Melihat Leonard mampu menahan pukulan kerasnya, Pollux mulai menunjukkan tanda-tanda frustrasi. Waktunya hampir habis. Dia berharap bisa memaksa Leonard untuk berduel menentukan dan mengakhirinya dengan cepat, tetapi sekarang dia berada dalam posisi di mana dia harus mengungkapkan kartu trufnya terlebih dahulu.
Meskipun ia dipanggil dengan cara yang tidak sempurna, Pollux tidak menyangka ia akan didorong sejauh ini oleh manusia biasa. Ia dengan getir mengakui kesulitannya saat berbicara dengan Leonard.
―Bagus sekali, Leonard. Mendorongku sejauh ini… Aku memuji kemampuan dan penilaianmu.
Dengan itu, Pollux menyelaraskan tinjunya dalam posisi baru, posisi yang belum pernah dilihat Leonard sebelumnya. Menyadari bahwa sudah waktunya untuk menggunakan seni bela diri konseptualnya, Leonard memusatkan fokusnya ke dalam Alam Pikirannya. Satu langkah salah akan menyebabkan kematiannya di bawah tinju besi cor itu.
―Aku datang.
Dengan suara berat, Pollux menyerbu ke arah Leonard.
Ledakan-!!
Sebagai petarung tinju, serangan pamungkas Pollux memaksimalkan bobot dan tekniknya. Dewa Kekosongan melampaui kecepatan suara, muncul tepat di hadapan Leonard.
Itu tak terhindarkan, tak bisa dihindari, dan tak bisa diblokir. Karena tak punya pilihan selain melawan secara langsung, Leonard mengangkat pedangnya, bersiap melepaskan Jurus Dewa Utara.
Gemuruh…!
Namun, langit tiba-tiba gelap karena awan tebal, menandakan akan datangnya sambaran petir. Menyaksikan hal ini, isi dari Perintah Penaklukan terlintas di benak Leonard, dan kesadaran itu menghantamnya.
Laporan itu menyebutkan bahwa Castor pernah memanggil petir Zeus. Pollux dipanggil ke sini menggantikan Castor. Bagaimana jika hak istimewa Castor telah dialihkan kepadanya…?!
Kecurigaan Leonard terkonfirmasi ketika ia bertatap muka dengan Pollux. Senyum sinis di wajah Pollux memperjelas—ia bermaksud menggunakan petir Zeus dan serangan pamungkasnya untuk memberikan pukulan maut yang tak terhindarkan.
Pada saat itu, satu-satunya pilihan Leonard adalah membalas.
Dengan membatalkan Gaya Dewa Utara, Leonard bersiap menghadapi ancaman ganda, satu dari atas dan satu dari depan.
Ini dia.
Dengan daya persepsinya yang luar biasa, Leonard melihat kilat Zeus terbentuk di langit.

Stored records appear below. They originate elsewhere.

(** A byte that starts no encoding, an encoding that is too long and an
    encoded surrogate are written byte by byte in hexadecimal. *)
Example Quote_invalid :
  Quote (bytes [255]) = bytes [34; 92; 120; 102; 102; 34] /\
  Quote (bytes [192; 128]) =
    bytes [34; 92; 120; 99; 48; 92; 120; 56; 48; 34] /\
  Quote (bytes [237; 160; 128]) =
    bytes [34; 92; 120; 101; 100; 92; 120; 97; 48; 92; 120; 56; 48; 34].
Proof. vm_compute. repeat split; reflexivity. Qed.

(** A printable rune of Latin-1 is kept in its encoding; the soft hyphen
    U+00AD and the no-break space U+00A0 are written by number. *)
Example Quote_latin1 :
  Quote (bytes [195; 169]) = bytes [34; 195; 169; 34] /\
  Quote (bytes [194; 173]) = bytes [34; 92; 117; 48; 48; 97; 100; 34] /\
  Quote (bytes [194; 160]) = bytes [34; 92; 117; 48; 48; 97; 48; 34].
Proof. vm_compute. repeat split; reflexivity. Qed.

(** A rune above U+00FF is kept in its encoding when the table has it
    as printable, and is written by number otherwise: with four digits
    up to U+FFFF and with eight above. *)
Example Quote_wide :
  Quote (bytes [226; 130; 172]) =
    (if printTable 8364 then bytes [34; 226; 130; 172; 34]
     else bytes [34; 92; 117; 50; 48; 97; 99; 34]) /\
  Quote (bytes [240; 159; 152; 128]) =
    (if printTable 128512 then bytes [34; 240; 159; 152; 128; 34]
     else bytes [34; 92; 85; 48; 48; 48; 49; 102; 54; 48; 48; 34]).
Proof.
  destruct G as [table del]. split; cbv;
    [destruct (table 8364%Z) | destruct (table 128512%Z)]; reflexivity.
Qed.

End QuoteFacts.

Section AuditFacts.
Context {Tx : Type} `{V : AuditView Tx} {G : GoRelease}.

Lemma WriteFile_written (k : Faults) filename data perm f :
  fst (WriteFile k filename data perm f) = None ->
  contentOf (snd (WriteFile k filename data perm f)) filename = Some data.
Proof.
  unfold WriteFile, contentOf.
  destruct (openError k); [discriminate|].
  destruct (writeError k) as [[n e]|]; [discriminate|].
  intros _. cbn [snd FS.files]. now rewrite lookup_insert_eq.
Qed.

Lemma WriteFile_mode (k : Faults) filename data perm f :
  fst (WriteFile k filename data perm f) = None ->
  FS.files f !! filename = None ->
  FS.mode <$> FS.files (snd (WriteFile k filename data perm f)) !! filename =
  Some (Z.land perm (Z.lnot (umask k))).
Proof.
  unfold WriteFile.
  destruct (openError k); [discriminate|].
  intros _ Hnew. cbn [snd FS.files]. now rewrite lookup_insert_eq, Hnew.
Qed.

Lemma WriteFile_error (k : Faults) filename data perm f :
  fst (WriteFile k filename data perm f) = None <->
  openError k = None /\ writeError k = None /\ closeError k = None.
Proof.
  unfold WriteFile.
  destruct (openError k); [cbn; intuition discriminate|].
  destruct (writeError k) as [[n e]|]; cbn; [intuition discriminate|].
  tauto.
Qed.

Lemma WriteFile_dirs (k : Faults) filename data perm f :
  FS.dirs (snd (WriteFile k filename data perm f)) = FS.dirs f.
Proof. unfold WriteFile. now destruct (openError k). Qed.

(** C8, as the code has it.  [WriteAudit] reports success exactly when
    neither the creation of the directory nor opening, writing or closing
    the JSON file failed.  On a failure the line is not appended to the
    central file.  On success the file at the audit path holds the JSON
    document, with mode 0600 less the mask of the process when it was
    created, the directory exists, and the line (with its newline) was
    appended.  So the line is appended only if the JSON file was written
    completely. *)
Theorem WriteAudit_outcome (k : Faults) (l : ConcurrentLogger.t) (tx : Tx)
    (w : World) :
  let r := WriteAudit k l tx w in
  (fst r = None <-> jsonFaultFree k) /\
  (fst r <> None -> printed (snd r) = printed w) /\
  (fst r = None ->
   contentOf (fs (snd r)) (auditFile tx) = Some (ToAuditJson tx) /\
   (FS.files (fs w) !! auditFile tx = None ->
    FS.mode <$> FS.files (fs (snd r)) !! auditFile tx =
    Some (Z.land 384 (Z.lnot (umask k)))) /\
   fst (GetAuditPath tx) ∈ FS.dirs (fs (snd r)) /\
   (printError k = None ->
    printed (snd r) =
    printed w +:+
    (if endsWithNewline (auditLine tx) then auditLine tx
     else auditLine tx +:+ newline))) /\
  (printed (snd r) <> printed w ->
   contentOf (fs (snd r)) (auditFile tx) = Some (ToAuditJson tx)).
Proof.
  cbv zeta. unfold WriteAudit, jsonFaultFree, MkdirAll.
  destruct (mkdirAllError k) as [e|] eqn:Hmk.
  { cbn [fst snd printed]. repeat split; try congruence; intuition congruence. }
  set (f1 := FS.mk _ _).
  pose proof (WriteFile_error k (auditFile tx) (ToAuditJson tx) 384 f1) as Herr.
  pose proof (WriteFile_written k (auditFile tx) (ToAuditJson tx) 384 f1) as Hw.
  pose proof (WriteFile_mode k (auditFile tx) (ToAuditJson tx) 384 f1) as Hm.
  pose proof (WriteFile_dirs k (auditFile tx) (ToAuditJson tx) 384 f1) as Hd.
  destruct (WriteFile k (auditFile tx) (ToAuditJson tx) 384 f1) as [[e|] f2].
  { cbn [fst snd printed] in *. repeat split; try congruence.
    intros (_ & A). apply Herr in A. discriminate. }
  cbn [fst snd printed fs Print] in *.
  split; [split; [intros _; split; [reflexivity | now apply Herr] | reflexivity]|].
  split; [congruence|].
  split; [|intros _; now apply Hw].
  intros _. split; [now apply Hw|].
  split; [intros Hnew; now apply Hm|].
  split.
  - rewrite Hd. unfold f1. cbn [FS.dirs].
    apply elem_of_union. left. now apply elem_of_singleton.
  - intros ->. reflexivity.
Qed.

(** *** The timestamp of the concise line *)

Lemma append_nil_r (s : string) : s +:+ "" = s.
Proof.
  induction s as [|c s IH]; [reflexivity|].
  change (String c s +:+ "") with (String c (s +:+ "")). now rewrite IH.
Qed.

Lemma append_assoc (s1 s2 s3 : string) :
  (s1 +:+ s2) +:+ s3 = s1 +:+ (s2 +:+ s3).
Proof.
  induction s1 as [|c s1 IH]; [reflexivity|].
  change (String c ((s1 +:+ s2) +:+ s3) = String c (s1 +:+ (s2 +:+ s3))).
  now rewrite IH.
Qed.

Lemma formatLoop_S (n : nat) (x : Time.t) (layout : string) :
  Time.formatLoop (S n) x layout =
  fst (fst (Time.nextStdChunk layout)) +:+
  match snd (fst (Time.nextStdChunk layout)) with
  | None => ""
  | Some s => Time.render x s +:+ Time.formatLoop n x (snd (Time.nextStdChunk layout))
  end.
Proof. reflexivity. Qed.

(** Split off the next element of a layout that is a literal. *)
Ltac next_chunk :=
  rewrite formatLoop_S;
  match goal with
  | |- context [Time.nextStdChunk ?l] =>
      let r := eval vm_compute in (Time.nextStdChunk l) in
      change (Time.nextStdChunk l) with r
  end;
  cbn [fst snd].

(** With the layout of the source, the text after the minutes is the day
    of the month, without padding, and the digit 0: the [2] of [20] is the
    layout element of the day and the [0] is plain text. *)
Lemma Format_auditLayout (x : Time.t) :
  Time.Format x auditLayout =
  Time.appendInt (Time.Day x) 2 +:+ "/" +:+
  String.substring 0 3 (Time.monthName (Time.Month x)) +:+ "/" +:+
  Time.appendInt (Time.Year x) 4 +:+ ":" +:+
  Time.appendInt (Time.Hour x) 2 +:+ ":" +:+
  Time.appendInt (Time.Minute x) 2 +:+ ":" +:+
  Time.appendInt (Time.Day x) 0 +:+ "0 " +:+
  Time.zone x false false false.
Proof.
  unfold Time.Format, auditLayout.
  let n := eval vm_compute in
    (S (String.length "02/Jan/2006:15:04:20 -0700")) in
  change (S (String.length "02/Jan/2006:15:04:20 -0700")) with n.
  do 8 next_chunk. cbn [Time.render String.append]. now rewrite append_nil_r.
Qed.

(** With the layout [15:04:05] the same position holds the seconds. *)
Lemma Format_secondsLayout (x : Time.t) :
  Time.Format x secondsLayout =
  Time.appendInt (Time.Day x) 2 +:+ "/" +:+
  String.substring 0 3 (Time.monthName (Time.Month x)) +:+ "/" +:+
  Time.appendInt (Time.Year x) 4 +:+ ":" +:+
  Time.appendInt (Time.Hour x) 2 +:+ ":" +:+
  Time.appendInt (Time.Minute x) 2 +:+ ":" +:+
  Time.appendInt (Time.Second x) 2 +:+ " " +:+
  Time.zone x false false false.
Proof.
  unfold Time.Format, secondsLayout.
  let n := eval vm_compute in
    (S (String.length "02/Jan/2006:15:04:05 -0700")) in
  change (S (String.length "02/Jan/2006:15:04:05 -0700")) with n.
  do 8 next_chunk. cbn [Time.render String.append]. now rewrite append_nil_r.
Qed.

(** The fields of the concise line, in the order of the format. *)
Lemma auditLine_fields (tx : Tx) :
  auditLine tx =
  GetFirstString (GetCollection tx "remote_addr") "" +:+ " " +:+ "-" +:+
  " - - [" +:+
  Time.Format (Time.Unix Local 0 (Timestamp tx)) auditLayout +:+ "] " +:+
  Quote (GetFirstString (GetCollection tx "request_line") "") +:+ " " +:+
  Itoa (GetFirstInt (GetCollection tx "response_status") "") +:+ " " +:+
  Itoa (GetFirstInt64 (GetCollection tx "response_content_length") "") +:+
  " " +:+ Quote "-" +:+ " " +:+ Quote "-" +:+ " " +:+ TxId tx +:+ " " +:+
  Quote "-" +:+ " " +:+ auditFile tx +:+ " " +:+ Itoa 0 +:+ " " +:+
  Itoa (GetFirstInt64 (GetCollection tx "request_body_length") "").
Proof.
  unfold auditLine, auditFormat, auditFile.
  cbn [Sprintf Ascii.eqb Bool.eqb formatArg String.append].
  rewrite append_nil_r. reflexivity.
Qed.

End AuditFacts.

(** * Properties of [Md5] *)

Section Md5Facts.

Lemma length_bytesLE (n : nat) (x : Z) : length (MD5.bytesLE n x) = n.
Proof.
  revert x. induction n as [|n IH]; intros x; cbn [MD5.bytesLE length];
    [reflexivity | now rewrite IH].
Qed.

Lemma bytesLE_range (n : nat) (x : Z) :
  Forall (fun y => 0 <= y < 256) (MD5.bytesLE n x).
Proof.
  revert x. induction n as [|n IH]; intros x; cbn [MD5.bytesLE]; constructor.
  - apply Z.mod_pos_bound. lia.
  - apply IH.
Qed.

Lemma length_Sum (msg : list Z) : length (MD5.Sum msg) = 16%nat.
Proof.
  unfold MD5.Sum. cbv zeta. rewrite !length_app, !length_bytesLE. reflexivity.
Qed.

Lemma Sum_range (msg : list Z) : Forall (fun y => 0 <= y < 256) (MD5.Sum msg).
Proof.
  unfold MD5.Sum. cbv zeta. rewrite !Forall_app.
  repeat split; apply bytesLE_range.
Qed.

Lemma length_string_of_bytes (bs : list Z) :
  String.length (string_of_bytes bs) = length bs.
Proof.
  unfold string_of_bytes. induction bs as [|x bs IH]; [reflexivity|].
  cbn [map String.string_of_list_ascii String.length]. now rewrite IH.
Qed.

Petir berbentuk tombak itu menghantamnya, dan pada saat yang sama, Pollux melesat maju dan mengayunkan kedua tinjunya, didukung oleh seluruh berat dan momentumnya, bertujuan untuk menghancurkan Leonard.

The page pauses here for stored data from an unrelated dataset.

Example cells_binary64 :
  stdout (snd ((cell_minimize euler minimize_stalled ;; cell_report)%st
                 fresh_kernel))
  = [[Repr (Result {| x := [40]; success := false; status := 2%Z;
                      message := "Desired error not necessarily achieved due to precision loss.";
                      fun_ := 780 |})];
     [Text "rabbits rebounded after"; Num 40; Text "years"]].
Proof. vm_compute. reflexivity. Qed.

(** A name no cell has bound: the report cell on a fresh kernel. *)
Example cell_report_unbound :
  cell_report (fresh_kernel (A := float)) = (Raise NameError, fresh_kernel).
Proof. reflexivity. Qed.

End Binary64Runs.

(** * Further properties *)

(** ** Equilibria and nullclines over the reals *)

Section DrfdtPhasePlane.

Local Open Scope R_scope.

(** X2: In exact real arithmetic the system has exactly two equilibria: no
    animals at all, and 180 rabbits with 200 foxes. *)
Theorem drfdt_equilibria_real (r f t : R) :
  drfdt [r; f] t = Ok [0; 0] <->
  (r = 0 /\ f = 0) \/ (r = 180 /\ f = 200).
Proof.
  rewrite drfdt_real, drdt_factored, dfdt_factored. split.
  - intros Heq. injection Heq as Hr Hf.
    assert (Hr' : r * (200 - f) = 0) by lra.
    assert (Hf' : f * (r - 180) = 0) by lra.
    apply Rmult_integral in Hr'. apply Rmult_integral in Hf'.
    destruct Hr' as [Hr0|Hf200]; destruct Hf' as [Hf0|Hr180].
    + left. split; assumption.
    + exfalso. lra.
    + exfalso. lra.
    + right. split; lra.
  - intros [[-> ->]|[-> ->]]; f_equal; f_equal; try lra; f_equal; lra.
Qed.

(** X3: With rabbits present, the sign of their rate of change is the sign of
    200 - f; with foxes present, the sign of theirs is the sign of
    r - 180. *)
Theorem drfdt_nullclines_real (r f t : R) :
  exists drdt dfdt,
    drfdt [r; f] t = Ok [drdt; dfdt] /\
    (0 < r -> (0 < drdt <-> f < 200) /\ (drdt = 0 <-> f = 200) /\
              (drdt < 0 <-> 200 < f)) /\
    (0 < f -> (0 < dfdt <-> 180 < r) /\ (dfdt = 0 <-> r = 180) /\
              (dfdt < 0 <-> r < 180)).
Proof.
  exists (0.08 * r - 0.0004 * r * f), (- (0.09) * f + 0.0005 * r * f).
  split; [ apply drfdt_real | ].
  rewrite drdt_factored, dfdt_factored.
  split; intros Hpos; repeat split; intros Hyp; nra.
Qed.


Lemma derivable_pt_lim_affine_ln (u : R -> R) (a b t du : R) :
  0 < u t ->
  derivable_pt_lim u t du ->
  derivable_pt_lim (fun s => a * u s - b * ln (u s)) t
                   (a * du - b * (/ u t * du)).
Proof.
  intros Hpos Hu.
  apply (derivable_pt_lim_minus (fun s => a * u s) (fun s => b * ln (u s))).
  - apply (derivable_pt_lim_scal u a t du Hu).
  - apply (derivable_pt_lim_scal (fun s => ln (u s)) b t (/ u t * du)).
    apply (derivable_pt_lim_comp u ln t du (/ u t) Hu).
    apply derivable_pt_lim_ln. exact Hpos.
Qed.

(** Where a curve of positive populations moves as [drfdt] says, the
    invariant has derivative zero along it. *)
Lemma lv_invariant_stationary (r f : R -> R) (t dr df : R) :
  0 < r t -> 0 < f t ->
  derivable_pt_lim r t dr ->
  derivable_pt_lim f t df ->
  drfdt [r t; f t] t = Ok [dr; df] ->
  derivable_pt_lim (fun s => lv_invariant (r s) (f s)) t 0.
Proof.
  intros Hr Hf Hdr Hdf Hode.
  rewrite drfdt_real in Hode. injection Hode as Hdr' Hdf'.
  pose proof (derivable_pt_lim_affine_ln r 0.0005 0.09 t dr Hr Hdr) as H1.
  pose proof (derivable_pt_lim_affine_ln f 0.0004 0.08 t df Hf Hdf) as H2.
  pose proof (derivable_pt_lim_plus _ _ _ _ _ H1 H2) as H12.
  replace 0 with (0.0005 * dr - 0.09 * (/ r t * dr) +
                  (0.0004 * df - 0.08 * (/ f t * df))).
  - eapply derivable_pt_lim_ext; [ | exact H12 ].
    intros s. unfold plus_fct, lv_invariant. ring.
  - subst dr df. field. split; lra.
Qed.



(** Along every solution of the system on which both populations stay
    positive, the invariant keeps the value it starts with: the state moves
    on a level curve of [lv_invariant]. *)
Theorem lv_invariant_constant (r f r' f' : R -> R) :
  (forall t, 0 < r t) -> (forall t, 0 < f t) ->
  (forall t, derivable_pt_lim r t (r' t)) ->
  (forall t, derivable_pt_lim f t (f' t)) ->
  (forall t, drfdt [r t; f t] t = Ok [r' t; f' t]) ->
  forall t1 t2,
    lv_invariant (r t1) (f t1) = lv_invariant (r t2) (f t2).
Proof.
  intros Hr Hf Hdr Hdf Hode t1 t2.
  set (V := fun s => lv_invariant (r s) (f s)).
  assert (HV : forall t, derivable_pt_lim V t 0).
  { intros t. apply (lv_invariant_stationary r f t (r' t) (f' t)); auto. }
  set (pr := fun t => exist (fun l => derivable_pt_abs V t l) 0 (HV t)
               : derivable_pt V t).
  assert (Hnull : forall t, derive_pt V t (pr t) = 0) by reflexivity.
  exact (null_derivative_1 V pr Hnull t1 t2).
Qed.

End DrfdtPhasePlane.

(** ** Not-a-number on binary64 *)

Section DrfdtNaN.

Local Open Scope float_scope.

Lemma mul_nan_l (y : float) : nan * y = nan.
Proof.
  apply FloatAxioms.Prim2SF_inj. rewrite FloatAxioms.mul_spec.
  reflexivity.
Qed.

Lemma mul_nan_r (x : float) : x * nan = nan.
Proof.
  apply FloatAxioms.Prim2SF_inj. rewrite FloatAxioms.mul_spec.
  change (FloatOps.Prim2SF nan) with SpecFloat.S754_nan.
  destruct (FloatOps.Prim2SF x); reflexivity.
Qed.

Lemma add_nan_l (y : float) : nan + y = nan.
Proof.
  apply FloatAxioms.Prim2SF_inj. rewrite FloatAxioms.add_spec.
  reflexivity.
Qed.

Lemma add_nan_r (x : float) : x + nan = nan.
Proof.
  apply FloatAxioms.Prim2SF_inj. rewrite FloatAxioms.add_spec.
  change (FloatOps.Prim2SF nan) with SpecFloat.S754_nan.
  destruct (FloatOps.Prim2SF x); reflexivity.
Qed.

Lemma sub_nan_l (y : float) : nan - y = nan.
Proof.
  apply FloatAxioms.Prim2SF_inj. rewrite FloatAxioms.sub_spec.
  reflexivity.
Qed.

Lemma sub_nan_r (x : float) : x - nan = nan.
Proof.
  apply FloatAxioms.Prim2SF_inj. rewrite FloatAxioms.sub_spec.
  change (FloatOps.Prim2SF nan) with SpecFloat.S754_nan.
  destruct (FloatOps.Prim2SF x); reflexivity.
Qed.

(** X5: On binary64 a not-a-number in either population is not lost and does
    not raise: [drfdt] returns, and both rates of change are not-a-number,
    whatever the other population and the time are. *)
Theorem drfdt_nan_binary64 (r f t : float) :
  r = nan \/ f = nan -> drfdt [r; f] t = Ok [nan; nan].
Proof.
  intros [-> | ->]; rewrite drfdt_pair; cbn [num_add num_sub num_mul PyNum_binary64].
  - rewrite !mul_nan_r, !mul_nan_l, sub_nan_r, add_nan_r. reflexivity.
  - rewrite !mul_nan_r, sub_nan_r, add_nan_l. reflexivity.
Qed.

Lemma drfdt_nan_binary64_witness :
  (nan = nan \/ 100 = nan) /\ drfdt [nan; 100] 0 = Ok [nan; nan].
Proof.
  split; [ left; reflexivity | ].
  apply (drfdt_nan_binary64 nan 100 0). left. reflexivity.
Defined.

End DrfdtNaN.

(** ** What [rabbits] reads of the trajectory *)

Lemma getitem_last {X : Type} (xs : list X) (v : X) :
  getitem (xs ++ [v]) (-1) = Ok v.
Proof.
  unfold getitem. cbv zeta. change (-1 <? 0)%Z with true. cbv iota.
  rewrite length_app. simpl length.
  replace (Z.of_nat (length xs + 1) + -1)%Z with (Z.of_nat (length xs)) by lia.
  assert (Hin : ((0 <=? Z.of_nat (length xs)) &&
                 (Z.of_nat (length xs) <? Z.of_nat (length xs + 1)))%Z = true).
  { apply andb_true_iff. split; [ apply Z.leb_le | apply Z.ltb_lt ]; lia. }
  rewrite Hin, Nat2Z.id, nth_error_app2, Nat.sub_diag by lia. reflexivity.
Qed.

Lemma getitem_nil {X : Type} (i : Z) : getitem (@nil X) i = Raise IndexError.
Proof.
  unfold getitem. cbv zeta.
  match goal with |- (if ?c then _ else _) = _ => destruct c end;
    [ rewrite nth_error_nil | ]; reflexivity.
Qed.

(** X6: Whatever the solver is, [rabbits(t)] is the first entry of the last row
    of the trajectory it returns for [[0, t]] and reads nothing else of it;
    a trajectory with no row, or whose last row is empty, raises
    [IndexError], and an exception of the solver comes out unchanged. *)
Theorem rabbits_reads_last_row
  (A : Type) (N : PyNum A) (odeint : solver (A := A)) (t : A) :
  match odeint drfdt [lit 300; lit 100] [lit 0; t] with
  | Raise e => rabbits odeint t = Raise e
  | Ok traj =>
      match rev traj with
      | [] => rabbits odeint t = Raise IndexError
      | [] :: _ => rabbits odeint t = Raise IndexError
      | (v :: _) :: _ => rabbits odeint t = Ok v
      end
  end.
Proof.
  unfold rabbits.
  destruct (odeint drfdt [lit 300; lit 100] [lit 0; t]) as [traj|e];
    [ | reflexivity ].
  destruct (rev traj) as [|row rows] eqn:Hrev.
  - apply (f_equal (@rev _)) in Hrev. rewrite rev_involutive in Hrev.
    subst traj. reflexivity.
  - apply (f_equal (@rev _)) in Hrev. rewrite rev_involutive in Hrev.
    simpl in Hrev. subst traj.
    unfold bind, getitem2. rewrite getitem_last. unfold bind.
    destruct row as [|v row]; [ apply getitem_nil | apply getitem_first ].
Qed.

(** ** The time grid in general *)

Section GridReal.

Local Open Scope R_scope.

Bahkan Demian pun akan terpaksa bertarung dengan serius dalam situasi ini. Leonard, menghadapi serangan simultan dari makhluk Tingkat Setengah Dewa dari dua arah yang berbeda, hanya memiliki satu pilihan tindakan.
Gaya Dewa Timur
Teknik Pembatalan Wewenang
Pengembalian yang Sah
Demian pernah mengatakan kepadanya bahwa otoritas dewa dapat mengubah hukum dunia sesuka hati, tetapi kemampuan unik Leonard dapat menangkal hal itu. Dengan mempercayai nasihatnya, Leonard mengambil risiko besar.
Dengan membayangkan seekor naga biru, ia membidik baik sambaran petir yang turun maupun tinju yang datang. Sebuah tebasan ke atas mencegat sambaran petir Zeus, membelahnya dan melepaskan raungan seekor naga.